WHAT YOU SHOULD DO:
Write out exactly the lines that run from the one containing "fail_if (negb (generation_in_domain" to the end of the entries below, with both end lines included.

Stored data
__________________________________________________

Definition Snapshot_application_interception (self : Snapshot) : ApplicationInterception :=
  classify_application_interception self.(snap_mode) self.(snap_rules).

(** The loop of [Snapshot::validate], with the identifiers seen so far. *)
Fixpoint snapshot_rules_validate (ids : gset Z) (rules : list Rule) : Result CoreError unit :=
  match rules with
  | [] => Ok tt
  | rule :: rest =>
      map_err Validation (Rule_validate rule) ;;
      reject_redacted_rule rule ;;
      reject_unpinned_application_spec rule.(spec) ;;
      fail_if (bool_decide (rule.(rule_id) ∈ ids)) (DuplicateRuleId rule.(rule_id)) ;;
      snapshot_rules_validate ({[rule.(rule_id)]} ∪ ids) rest
  end.

Definition Snapshot_validate (self : Snapshot) : Result CoreError unit :=
  fail_if (MAX_RULES <? zlen self.(snap_rules)) (RulesLimitReached MAX_RULES) ;;
  fail_if (negb (generation_in_domain self.(snap_flow_generation))) InvalidFlowGeneration ;;
  snapshot_rules_validate ∅ self.(snap_rules).

(** The loop of [Snapshot::validate_for_observer]. *)
Fixpoint observer_rules_validate (ids : gset Z) (redaction_state : option bool)
    (rules : list Rule) : Result CoreError unit :=
  match rules with
  | [] => Ok tt
  | rule :: rest =>
      map_err Validation (Rule_validate rule) ;;
      redaction_state ←
        match rule.(spec).(application) with
        | Some selector =>
            let redacted := selector.(as_metadata_redacted) in
            fail_if (redacted && (name_str rule.(spec).(name) !=? REDACTED_APPLICATION_RULE_NAME))
              InvalidObserverRedaction ;;
            (if negb redacted then reject_unpinned_application_spec rule.(spec) else Ok tt) ;;
            fail_if (is_some_and (fun previous => negb (eqb previous redacted)) redaction_state)
              InvalidObserverRedaction ;;
            mret (Some redacted)
        | None => mret redaction_state
        end;
      fail_if (bool_decide (rule.(rule_id) ∈ ids)) (DuplicateRuleId rule.(rule_id)) ;;
      observer_rules_validate ({[rule.(rule_id)]} ∪ ids) redaction_state rest
  end.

__________________________________________________

RESPONSE TO THIS EXERCISE:
  fail_if (negb (generation_in_domain self.(snap_flow_generation))) InvalidFlowGeneration ;;
  snapshot_rules_validate ∅ self.(snap_rules).

(** The loop of [Snapshot::validate_for_observer]. *)
Fixpoint observer_rules_validate (ids : gset Z) (redaction_state : option bool)
    (rules : list Rule) : Result CoreError unit :=
  match rules with
  | [] => Ok tt
  | rule :: rest =>
      map_err Validation (Rule_validate rule) ;;
      redaction_state ←
        match rule.(spec).(application) with
        | Some selector =>
            let redacted := selector.(as_metadata_redacted) in
            fail_if (redacted && (name_str rule.(spec).(name) !=? REDACTED_APPLICATION_RULE_NAME))
              InvalidObserverRedaction ;;
            (if negb redacted then reject_unpinned_application_spec rule.(spec) else Ok tt) ;;
            fail_if (is_some_and (fun previous => negb (eqb previous redacted)) redaction_state)
              InvalidObserverRedaction ;;
            mret (Some redacted)
        | None => mret redaction_state
        end;
      fail_if (bool_decide (rule.(rule_id) ∈ ids)) (DuplicateRuleId rule.(rule_id)) ;;
      observer_rules_validate ({[rule.(rule_id)]} ∪ ids) redaction_state rest
  end.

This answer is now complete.